- [Problem description]:
Each line of the data that includes the string "unfold" is to be copied out.

(Beginning of The input)

Lemma update_inv (m : Maze.t) (p : Player.t) :
  small_maze m -> player_inv m p -> player_inv m (Player.update m p).
Proof.
  intros Hm (Hs & Hd & Hn & tx & ty & o & Hok & Ho & Hgo & Hpos).
  destruct (ok_tile_bound m tx ty Hm Hok) as [Btx Bty].
  destruct (valid_dir_components _ Hd) as [Hd1 Hd2].
  destruct (turn_facts m p) as (T1 & T2 & T3 & T4 & T5).
  destruct (stop_facts m (Player.turn m p)) as (S1 & S2 & S3 & S4 & S5).
  unfold Player.update.
  set (p1 := Player.turn m p) in *. set (p2 := Player.stop_if_blocked m p1) in *.
  clearbody p2. clearbody p1.
  assert (Hpos2 : Player.pos p2 = Player.pos p) by congruence.
  assert (Hs2 : Player.speed p2 = quarter 1) by congruence.
  assert (Hn2 : valid_dir (Player.next_dir p2)) by (rewrite S3, T3; exact Hn).
  assert (Hd1' : valid_dir (Player.dir p1)) by (destruct T4 as [-> | ->]; assumption).
  assert (Hd2' : valid_dir (Player.dir p2)).
  { destruct S4 as [-> | [-> _]]; [left; reflexivity | exact Hd1']. }
  assert (Hmove := move_quarters p2 _ _ (eq_trans Hpos2 Hpos) ltac:(lia) ltac:(lia) Hs2 Hd2').
  rewrite (clamp_quarters (Player.move p2) _ _ Hmove)
    by (destruct (valid_dir_components _ Hd2'); lia).
  assert (Hfields : Player.speed (Player.move p2) = quarter 1 /\
                    Player.dir (Player.move p2) = Player.dir p2 /\
                    Player.next_dir (Player.move p2) = Player.next_dir p2)
    by (repeat split; exact Hs2).
  destruct Hfields as (F1 & F2 & F3).
  split; [exact F1 | split; [rewrite F2; exact Hd2' | split; [rewrite F3; exact Hn2 |]]].
  pose proof (centered_quarters p _ _ Hpos ltac:(lia) ltac:(lia)) as Hcen.
  destruct (Z.eq_dec o 0) as [-> | Hone].
  - (* on the centre of the tile *)
    assert (Hc : Player._is_centered_on_tile p = true).
    { rewrite Hcen. rewrite !Z.mul_0_l, !Z.add_0_r, !(Z.mul_comm 4), !Z.mod_mul by lia.
      reflexivity. }
    assert (Htile : tile_of (Player.pos p1) = (tx, ty)).
    { rewrite T1, (tile_quarters p _ _ Hpos) by lia.
      rewrite !Z.mul_0_l, !Z.add_0_r, !round_quarters_mul4. reflexivity. }
    assert (Hc1 : Player._is_centered_on_tile p1 = true).
    { unfold Player._is_centered_on_tile in *. rewrite T1. exact Hc. }
    destruct (decide (Player.dir p2 = STOP)) as [Hstop | Hgo2].
    + exists tx, ty, 0. split; [exact Hok | split; [lia | split; [lia |]]].
      rewrite Hmove, F2, Hstop. cbn [fst snd STOP]. f_equal; f_equal; lia.
    + exists tx, ty, 1. split; [exact Hok | split; [lia | split]].
      * intros _. rewrite F2. split; [exact Hgo2 |].
        destruct S4 as [Hst | [Heq Hcan]]; [contradiction |].
        rewrite Heq. apply (can_move_ok_tile m p1 _ _ _ Htile), Hcan, Hc1.
      * rewrite Hmove, F2. f_equal; f_equal; lia.
  - (* between two centres *)
    destruct (Hgo ltac:(lia)) as [Hne Hin].
    assert (Hc : Player._is_centered_on_tile p = false).
    { rewrite Hcen. apply moving_not_centered; [exact Hd | exact Hne | lia]. }
    assert (E1 : p1 = p) by (apply T5, Hc).
    subst p1. assert (E2 : p2 = p) by (apply S5, Hc). subst p2.
    destruct (Z.eq_dec o 3) as [-> | Ho3].
    + exists (tx + (Player.dir p).1), (ty + (Player.dir p).2), 0.
      split; [exact Hin | split; [lia | split; [lia |]]].
      rewrite Hmove, F2. f_equal; f_equal; lia.
    + exists tx, ty, (o + 1).
      split; [exact Hok | split; [lia | split]].
      * intros _. rewrite F2. split; assumption.
      * rewrite Hmove, F2. f_equal; f_equal; lia.
Qed.
(** The message schedule: the 16 words of the block, then 48 more.
    [recent] holds the words so far, the last one first. *)
Fixpoint schedule (n : nat) (recent : list Z) : list Z :=
  match n with
  | O => rev recent
  | S n' =>
      let w := add (add (sigma1 (nth 1 recent 0)) (nth 6 recent 0))
                   (add (sigma0 (nth 14 recent 0)) (nth 15 recent 0)) in
      schedule n' (w :: recent)
  end.

Definition round (state : list Z) (kw : Z * Z) : list Z :=
  match state with
  | [a; b; c; d; e; f; g; h] =>
      let t1 := add (add (add h (Sigma1 e)) (add (Ch e f g) (fst kw))) (snd kw) in
      let t2 := add (Sigma0 a) (Maj a b c) in
      [add t1 t2; a; b; c; add d t1; e; f; g]
  | _ => state
  end.

Definition compress (hash block : list Z) : list Z :=
  let w := schedule 48 (rev block) in
  map (fun xy => add (fst xy) (snd xy))
      (combine hash (fold_left round (combine K w) hash)).

Fixpoint blocks (fuel : nat) (hash words : list Z) : list Z :=
  match fuel with
  | O => hash
  | S fuel' =>
      match words with
      | [] => hash
      | _ => blocks fuel' (compress hash (firstn 16 words)) (skipn 16 words)
      end
  end.

Definition digest (s : string) : list Z :=
  let bytes := pad (bytes_of s) in
  let words := words_of (List.length bytes) bytes in
  blocks (List.length words) H0 words.

Definition hex_of_word (w : Z) : string :=
  fold_right (fun i acc => String (hex_digit (Z.shiftr w (4 * Z.of_nat i))) acc)
             EmptyString (rev (seq 0 8)).

Definition hexdigest (s : string) : string :=
  String.concat "" (map hex_of_word (digest s)).

End SHA256.

(** * Properties *)

(** ** The order of binary64 values

    [SFcompare] orders the values that are not NaN lexicographically by
    class, exponent and mantissa.  [key] makes that order explicit as a triple
    of integers, which turns every comparison of floats into integer
    arithmetic. *)

Module FloatOrder.

Local Open Scope Z_scope.

Definition key (x : spec_float) : option (Z * Z * Z) :=
  match x with
  | S754_nan => None
  | S754_zero _ => Some (0, 0, 0)
  | S754_infinity true => Some (-2, 0, 0)
  | S754_infinity false => Some (2, 0, 0)
  | S754_finite false m e => Some (1, e, Zpos m)
  | S754_finite true m e => Some (-1, - e, Zneg m)
  end.
Definition delete_session_row (st : store) (s : FishingSession) : store :=
  set_sessions
    (set_catches st (filter (λ c, c_session_id c ≠ s_id s) (catches st)))
    (filter (λ s', s_id s' ≠ s_id s) (fishing_sessions st)).

Definition delete_location_row (st : store) (l : Location) : store :=
  set_locations
    (foldr (λ s acc, delete_session_row acc s) st (location_sessions st l))
    (filter (λ l', l_id l' ≠ l_id l) (locations st)).

(** ** [src/routes/auth.py] *)

Definition or_return {A} (o : option A) (r : response)
    : outcome response A :=
  match o with Some a => Done a | None => Return r end.

(** [data[k] != column] on a payload value and a text column *)
Definition json_ne_str (v : json) (s : string) : bool :=
  match v with JStr s' => negb (String.eqb s' s) | _ => true end.

(** A password handed to Werkzeug: [.encode()] exists on a [str] only. *)
Definition to_password (v : json) : outcome response string :=
  match v with JStr s => Done s | _ => Raise AttributeError end.

(** The decorator: the identity behind the token, or 401. *)
Definition token_required (f : User → store → response * store)
    (tk : token) (st : store) : response * store :=
  match tk with
  | NoToken => (error 401 TokenRequired, st)
  | BadToken => (error 401 TokenInvalid, st)
  | ExpiredToken => (error 401 TokenExpired, st)
  | ValidToken uid =>
      match get_user st uid with
      | None => (error 401 TokenInvalid, st)
      | Some current_user => f current_user st
      end
  end.

Definition register (cx : context) (data : payload) (st : store)
    : response * store :=
  try_except None st (
    _ ← return_if (negb (truthy (get data "email"))) (error 400 EmailRequired);
    _ ← return_if (negb (truthy (get data "username")))
          (error 400 UsernameRequired);
    _ ← return_if (negb (truthy (get data "password")))
          (error 400 PasswordRequired);
    email ← to_text_nn (get data "email");
    _ ← return_if (bool_decide (email ∈ u_email <$> users st))
          (error 400 EmailTaken);
    username ← to_text_nn (get data "username");
    _ ← return_if (bool_decide (username ∈ u_username <$> users st))
          (error 400 UsernameTaken);
    password ← to_password (get data "password");
    (* the INSERT binds the texts to [String(120)] and [String(80)] *)
    email ← varchar 120 email;
    username ← varchar 80 username;
    let user :=
      {| u_id := new_id cx; u_email := email; u_username := username;
         u_password_hash := generate_password_hash (salt cx) password;
         u_created_at := now cx; u_updated_at := now cx |} in
    st' ← insert_user st user;
    Done (ok 201 (BUser (Some UserCreated) (user_to_dict user)), st')).

Definition get_current_user (current_user : User) (st : store)
    : response * store :=
  (ok 200 (BUser None (user_to_dict current_user)), st).

Definition change_password (cx : context) (data : payload)
    (current_user : User) (st : store) : response * store :=
  try_except None st (
    _ ← return_if (negb (truthy (get data "current_password")))
          (error 400 CurrentPasswordRequired);
    _ ← return_if (negb (truthy (get data "new_password")))
          (error 400 NewPasswordRequired);
    current ← to_password (get data "current_password");
    _ ← return_if
          (negb (check_password_hash (u_password_hash current_user) current))
          (error 401 CurrentPasswordWrong);
    new ← to_password (get data "new_password");
    let user :=
      {| u_id := u_id current_user; u_email := u_email current_user;
         u_username := u_username current_user;
         u_password_hash := generate_password_hash (salt cx) new;
         u_created_at := u_created_at current_user;
         u_updated_at := u_updated_at current_user |} in
    Done (ok 200 (BMessage PasswordChanged),
          update_user cx st current_user user)).

(** ** [src/routes/locations.py] *)

Definition get_locations (current_user : User) (st : store)
    : response * store :=
  (ok 200 (BLocations (locations_of st (u_id current_user))), st).

Definition create_location (cx : context) (data : payload)
    (current_user : User) (st : store) : response * store :=
  try_except (Some (λ _, LatLonInvalid)) st (
    _ ← return_if (negb (truthy (get data "name"))) (error 400 NameRequired);
    _ ← return_if (negb (truthy (get data "latitude")))
          (error 400 LatitudeRequired);
    _ ← return_if (negb (truthy (get data "longitude")))
          (error 400 LongitudeRequired);
    name ← to_text_nn (get data "name");
    _ ← return_if
          (bool_decide
             (is_Some (find_location_named st (u_id current_user) name)))
          (error 400 LocationNameTaken);
    latitude ← to_float (get data "latitude");
    longitude ← to_float (get data "longitude");
    (* the INSERT binds the texts to [String(200)] and [Text] *)
    name ← varchar 200 name;
    description ← bind_text None (get data "description");
    let location :=
      {| l_id := new_id cx; l_user_id := u_id current_user; l_name := name;
         l_latitude := latitude; l_longitude := longitude;
         l_description := description;
         l_created_at := now cx; l_updated_at := now cx |} in
    st' ← insert_location st location;
    Done (ok 201 (BLocation (Some LocationCreated) location), st')).

Definition get_location (location_id : string) (current_user : User)
    (st : store) : response * store :=
  try_except None st (
    location ← or_return (find_location st location_id (u_id current_user))
                 (error 404 LocationNotFound);
    Done (ok 200 (BLocation None location), st)).
(** ** Shared styles *)

(** C9.  For [selected], [hasError] and [disabled] all true the base styles
    are the selected layer, the error layer and the disabled layer, in this
    order, whatever the hover and focus flags.  For every input: the disabled
    layer, when present, is the last base style; there are hover styles only
    if [hovered] or [focused]; the indicator styles are empty; and inputs
    that agree on the six fields give the same result. *)
Theorem shared_styles_layers (t : Theme) (hov foc : bool) :
  let pal := palette t in
  let disabledLayer :=
    {| backgroundColor := contrast_200 pal; borderColor := contrast_300 pal |} in
  baseStyles (createSharedToggleStyles
                {| theme := t; hovered := hov; focused := foc;
                   selected := true; disabled := true; hasError := true |})
    = [ {| backgroundColor := onLight t (primary_25 pal) (primary_900 pal);
           borderColor := primary_500 pal |};
        {| backgroundColor := onLight t (negative_25 pal) (negative_900 pal);
           borderColor := onLight t (negative_300 pal) (negative_800 pal) |};
        disabledLayer ]
  ∧ (∀ args, theme args = t → disabled args = true →
       last (baseStyles (createSharedToggleStyles args)) = Some disabledLayer)
  ∧ (∀ args, baseHoverStyles (createSharedToggleStyles args) ≠ [] →
       hovered args || focused args = true)
  ∧ (∀ args, hovered args || focused args = false →
       baseHoverStyles (createSharedToggleStyles args) = [])
  ∧ (∀ args, indicatorStyles (createSharedToggleStyles args) = [])
  ∧ (∀ a b, theme a = theme b → hovered a = hovered b → focused a = focused b →
       selected a = selected b → disabled a = disabled b →
       hasError a = hasError b →
       createSharedToggleStyles a = createSharedToggleStyles b).
Proof.
  intros pal disabledLayer. subst pal disabledLayer. split_and!.
  - unfold createSharedToggleStyles; simpl. by destruct (hov || foc).
  - intros args <- Hd. unfold createSharedToggleStyles. rewrite Hd.
    destruct (selected args), (hasError args), (hovered args || focused args);
      reflexivity.
  - intros args. unfold createSharedToggleStyles.
    destruct (hovered args || focused args); [done|].
    by destruct (selected args), (hasError args), (disabled args).
  - intros args H. unfold createSharedToggleStyles. rewrite H.
    by destruct (selected args), (hasError args), (disabled args).
  - intros args. unfold createSharedToggleStyles.
    by destruct (selected args), (hasError args), (disabled args),
      (hovered args || focused args).
  - intros [] []; simpl. by intros -> -> -> -> -> ->.
Qed.


(** C4 as stated fails for a radio Group mounted with two values: the one
    call made on mount carries the first value only, not the initial
    values. *)
Lemma radio_mount_reports_first_value_only :
  typeOf radioGroupAB = radio
  ∧ ¬ (∀ vs g calls, initialValues radioGroupAB = Some vs →
         mount radioGroupAB = Live g calls → calls = [OnChange 0 vs]).
Proof.
  split; [reflexivity|]. intros H.
  specialize (H ["a"; "b"] _ _ eq_refl eq_refl). discriminate H.
Qed.

End ToggleSpec.

(** * Further properties of the Pager *)

Module PagerRunsSpec.
Import Pager PagerRuns.

Section WithNodes.
Context {Node TabBar Fn : Type}.
Implicit Types (p : Props Node TabBar Fn) (s i : Z) (f : Fn).

(** Panes numbered from [k] on: the one numbered [s], if there is one, is
    the only one shown. *)
Lemma shown_from s (l : list Node) (k : nat) :
  filter (λ pn, visible pn = true) (imap (λ n, pane s (k + n)) l) =
    match l !! (Z.to_nat s - k)%nat with
    | Some c =>
        if bool_decide (Z.of_nat k ≤ s) then [pane s (Z.to_nat s) c] else []
    | None => []
    end.
Proof.
  revert k. induction l as [|c l IH]; intros k; [done|].
  rewrite imap_cons, filter_cons. simpl visible.
  rewrite (imap_ext _ (λ n, pane s (S k + n))) by (intros; simpl; f_equal; lia).
  rewrite IH. replace (k + 0)%nat with k by lia.
  destruct (decide (s = Z.of_nat k)) as [->|Hne].
  - rewrite decide_True by (by apply bool_decide_eq_true).
    rewrite Nat2Z.id. replace (k - S k)%nat with 0%nat by lia.
    replace (k - k)%nat with 0%nat by lia. simpl.
    rewrite (bool_decide_eq_true_2 (Z.of_nat k ≤ Z.of_nat k)) by lia.
    rewrite (bool_decide_eq_false_2 (Z.of_nat (S k) ≤ Z.of_nat k)) by lia.
    by destruct (l !! 0%nat).
  - rewrite decide_False by (rewrite bool_decide_eq_true; done).
    destruct (decide (Z.of_nat k ≤ s)) as [Hle|Hgt].
    + replace (Z.to_nat s - k)%nat with (S (Z.to_nat s - S k)) by lia. simpl.
      rewrite (bool_decide_eq_true_2 (Z.of_nat (S k) ≤ s)) by lia.
      by rewrite (bool_decide_eq_true_2 (Z.of_nat k ≤ s)).
    + rewrite (bool_decide_eq_false_2 (Z.of_nat k ≤ s)) by done.
      rewrite (bool_decide_eq_false_2 (Z.of_nat (S k) ≤ s)) by lia.
      by destruct (l !! _), ((c :: l) !! _).
Qed.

(End of The input)

- [Written answer]:
  unfold Player.update.
    { unfold Player._is_centered_on_tile in *. rewrite T1. exact Hc. }
  - unfold createSharedToggleStyles; simpl. by destruct (hov || foc).
  - intros args <- Hd. unfold createSharedToggleStyles. rewrite Hd.
  - intros args. unfold createSharedToggleStyles.
  - intros args H. unfold createSharedToggleStyles. rewrite H.
  - intros args. unfold createSharedToggleStyles.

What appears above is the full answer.